Medication Description: Penicillamine (Penicillaminum)
D-2-Amino-3-mercapto-3-methyl butyric acid, or D-3, 3-dimethylcysteine.
Synonyms: Artamin, Kuprenil, Artamin, Beracilline, Cuprenil, Cuprimine, Cupripen, Depamine, Distamine, b-Mercaptovalin, Mercaptyl, Metalcaptase, d-Penicillamin, Sulredox, Troloval, etc.
Penicillamine is a synthetic drug that, by its structure, can be considered as part of the penicillin molecule and is a dimethyl derivative of the amino acid cysteine. The drug is optically active. It is used in the form of the D-form, since the L-form and the racemate are more toxic.
The main property of penicillamine is its high complexing activity against metal ions. It mainly binds ions of copper, mercury, lead and iron, as well as calcium. The resulting complexes are removed by the kidneys.
Penicillamine is used in acute and chronic poisoning with these metals, as well as in Westphal-Wilson-Konovalov disease (hepatocerebral dystrophy). The drug enhances the removal with urine of excess copper from the tissues of patients suffering from this disease, and is reportedly more effective than typical compounds (see Unithiol).
In addition, penicillamine suppresses collagen synthesis in the body and normalizes the relationship between its soluble and insoluble fractions, thereby contributing to the inhibition of the development of the sclerosing process in tissues. Under the influence of the drug, the level of pathological macroglobulins, including rheumatoid factor, is reduced.
When ingestion penicillamine is rapidly absorbed and is detected in the blood plasma for a long time; the elimination half-life makes 24 - 75 h.

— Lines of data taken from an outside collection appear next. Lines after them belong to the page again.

(* ===== verification/HandlerFacts.v ===== *)
(** * Every handler is safe

    The judgement of [ExecutorFacts] for each handler of the command table and
    for the dispatcher. *)

From Stdlib Require Import SpecFloat.
From S2P Require Import Prelude Strconv GoLib GoText Float64 CompactZSet Strfloat Resp Stream ValueObject ValueFacts Bitmap ListWaiters.
From S2P Require Import Store StoreOps StoreFacts StoreMemory StoreInvariant StoreTheorems StorePlain StoreFrames.
From S2P Require Import Clients Slowlog Rdb Replication Geo CommandBase Commands Executor ExecutorFacts.

(** ** Scores are never NaN *)

Lemma shr_1_nonneg mrs : 0 ≤ shr_m mrs → 0 ≤ shr_m (shr_1 mrs).
Proof. destruct mrs as [[|[]|] r s]; cbn; lia. Qed.

Lemma iter_shr_nonneg n : ∀ mrs, 0 ≤ shr_m mrs → 0 ≤ shr_m (iter_pos shr_1 n mrs).
Proof. induction n as [n IH|n IH|]; intros mrs H; cbn [iter_pos]; auto using shr_1_nonneg. Qed.

Lemma shr_nonneg mrs e n : 0 ≤ shr_m mrs → 0 ≤ shr_m (shr mrs e n).1.
Proof. intros H. unfold shr. destruct n; try done. by apply iter_shr_nonneg. Qed.

Lemma binary_round_aux_notNaN sx mx ex lx : 0 ≤ mx → isNaN (binary_round_aux 53 1024 sx mx ex lx) = false.
Proof.
  intros Hm. unfold binary_round_aux, shr_fexp.
  assert (∀ m l, 0 ≤ shr_m (shr_record_of_loc m l) ↔ 0 ≤ m) as Hl by (intros m [|[]]; done).
  pose proof (shr_nonneg (shr_record_of_loc mx lx) ex (fexp 53 1024 (Zdigits2 mx + ex) - ex)) as H1.
  destruct (shr _ ex _) as [mrs' e']. cbn [fst] in H1. specialize (H1 (proj2 (Hl _ _) Hm)).
  set (m1 := round_nearest_even (shr_m mrs') (loc_of_shr_record mrs')). assert (0 ≤ m1) as Hm1.
  { unfold m1, round_nearest_even. destruct (loc_of_shr_record mrs') as [|[]]; try done; try lia. destruct (Z.even _); lia. }
  pose proof (shr_nonneg (shr_record_of_loc m1 loc_Exact) e' (fexp 53 1024 (Zdigits2 m1 + e') - e') (proj2 (Hl _ _) Hm1)) as H2.
  destruct (shr (shr_record_of_loc m1 loc_Exact) e' _) as [mrs'' e'']. cbn [fst] in H2.
  destruct (shr_m mrs''); [done| |lia]. by destruct (_ <=? _).
Qed.

Lemma floatOfZ_notNaN z : isNaN (floatOfZ z) = false.
Proof.
  unfold floatOfZ, binary_normalize. destruct z as [|p|p]; [done|..]; unfold binary_round; destruct (shl_align _ _ _); by apply binary_round_aux_notNaN.
Qed.

Section Handlers.
Context {C : CommandEnv}.

Lemma parseFloat_notNaN raw x : parseFloatArgument raw = Ok x → isNaN x = false.
Proof. unfold parseFloatArgument. destruct (ParseFloat raw) as [v|]; [|done]. destruct (isNaN v) eqn:E; cbn; [done|]. destruct (isInf v); [done|]. by intros [= <-]. Qed.

Lemma parseEntries_ok pairs es : parseEntries pairs = Ok es → Forall scoreOk es.
Proof.
  revert es. induction pairs as [|[raw member] pairs IH]; intros es; cbn; [by intros [= <-]; constructor|].
  destruct (parseFloatArgument raw) as [x|] eqn:Ex; cbn; [|done]. destruct (parseEntries pairs) as [es'|]; cbn; [|done].
  intros [= <-]. constructor; [by eapply parseFloat_notNaN|by apply IH].
Qed.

Penicillamine is prescribed for adults with various forms of rheumatoid arthritis in the absence of the effect of the use of conventional anti-inflammatory drugs. Penicillamine is considered as one of the main ("basic") agents in the treatment of this disease.

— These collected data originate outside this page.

(** C16: Inside MULTI a command is only queued.  A request that is not a
    transaction command leaves the keyspace and every other client alone; it is
    appended to the client's queue and answered QUEUED, or refused with an error
    that makes the coming EXEC abort. *)
Theorem multi_only_queues (C : CommandEnv) ctx request st id c :
  ctxClient ctx = Some id → clients (hub (ex st)) !! id = Some c →
  InTransaction c = true → Passes (ex st) c →
  isControl (Name request) = false →
  let '(r, st') := executeRequestDetailed ctx request true st in
  shards (store (ex st')) = shards (store (ex st))
  ∧ (∀ id', id' ≠ id → clients (hub (ex st')) !! id' = clients (hub (ex st)) !! id')
  ∧ (r = Ok (SingleResponse (SimpleString (bs "QUEUED")))
       ∧ clients (hub (ex st')) !! id = Some (EnqueueCommand (Name request) (Args request) c)
     ∨ (∃ e, r = Err e) ∧ clients (hub (ex st')) !! id = Some (MarkTransactionDirty c)).
Proof.
  intros Ha Hc Ht Hp Hctl. unfold executeRequestDetailed. cbn [executeAt]. set (run := λ _ _, executeRequestWith _ _ _ false).
  unfold executeRequestWith, withExecutionEffects. set (st0 := mkSt _ _ _). rewrite <- (client_lookup _ _ _ Hc) in Ht, Hp.
  unfold hbind at 1. rewrite (subscription_open ctx request st0 id Ha Hp). unfold hbind at 1. rewrite (auth_open ctx request st0 id Ha Hp).
  unfold hbind at 1. unfold isControl in Hctl. rewrite (control_static _ run) in Hctl. unfold maybeQueueRequest. rewrite Ha.
  unfold hbind at 1, clientOf, hgets. change (client (hub (ex st0)) id) with (client (hub (ex st)) id). rewrite Ht, Hctl. cbn [negb orb].
  destruct (queueable_only_ticks run request st0) as [n Hn]. destruct (iter_ticked n st0) as (Hsh & Hhub & _).
  destruct (validateQueueableRequest run request st0) as [[u|e] s1]; cbn [snd] in Hn; subst s1.
  - unfold hbind, onHub, onEx, hret. cbn [ex setHub hub store]. rewrite Hsh, Hhub. split_and!; [done| |left; split; [done|]].
    + intros id' Hne. by rewrite lookup_onClient, decide_False.
    + change (hub (ex st0)) with (hub (ex st)). by rewrite lookup_onClient, decide_True, Hc.
  - unfold hbind, onHub, onEx, hfail. cbn [ex setHub hub store]. rewrite Hsh, Hhub. split_and!; [done| |right; split; [by eexists|]].
    + intros id' Hne. by rewrite lookup_onClient, decide_False.
    + change (hub (ex st0)) with (hub (ex st)). by rewrite lookup_onClient, decide_True, Hc.
Qed.

Lemma multi_only_queues_witness :
  let C := demoCommandEnv in
  let st := mkSt watchedServer noEffects [] in
  let '(r, st') := @executeRequestDetailed C (asClient 1) (mkRequest (bs "DEL") [bs "stock"]) true st in
  r = Ok (SingleResponse (SimpleString (bs "QUEUED"))) ∧ shards (store (ex st')) = shards (store (ex st)).
Proof.
  intros C st. pose proof (multi_only_queues C (asClient 1) (mkRequest (bs "DEL") [bs "stock"]) st 1 (client (hub watchedServer) 1) eq_refl) as H.
  assert (clients (hub (ex st)) !! 1%nat = Some (client (hub watchedServer) 1)) as Hc by (vm_compute; reflexivity). specialize (H Hc).
  assert (InTransaction (client (hub watchedServer) 1) = true) as Ht by (vm_compute; reflexivity). specialize (H Ht).
  assert (Passes (ex st) (client (hub watchedServer) 1)) as Hp by (split; [vm_compute; reflexivity..|left; vm_compute; reflexivity]). specialize (H Hp eq_refl).
  assert ((@executeRequestDetailed C (asClient 1) (mkRequest (bs "DEL") [bs "stock"]) true st).1 = Ok (SingleResponse (SimpleString (bs "QUEUED")))) as Hr
    by (vm_compute; reflexivity).
  destruct (@executeRequestDetailed C (asClient 1) (mkRequest (bs "DEL") [bs "stock"]) true st) as [r st']. split; [exact Hr|apply H].
Defined.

Applied also with systemic scleroderma and in some other diseases.
Take the drug inside through 2 - 2, 5 hours after meals.
In rheumatoid arthritis, a dose of 150-300 mg per day is started. Every 2 to 4 weeks, the dose is increased by 150 mg to a total daily dose of 600 mg. The first signs of clinical improvement (reduction of arthralgia, morning stiffness, exudative phenomena in the joints, etc.) usually appear after 2 - 3 months, less often at a later time. When a therapeutic effect is achieved, the drug is taken in a supporting daily dose of 0.15 - 0.3 g.
In systemic scleroderma, penicillamine is prescribed in a daily dose of 0.15–0.3 g for 7–10 days. With good tolerance, the daily dose is increased by 0.15 g every week and adjusted to 1-2 g. At this dose, the drug is used for 6 months, then the dose is reduced by 0.15 g every week to 0.3 g per day. Maintenance dose is 0.3 g per day.
Duration of treatment is 1 year or more.
In Westphal-Wilson-Konovalov disease, large doses are used (2 g each in the first days), under the control of the general condition and the copper content in the urine. Children over 6 years old appoint 0.25 g 1 time per day.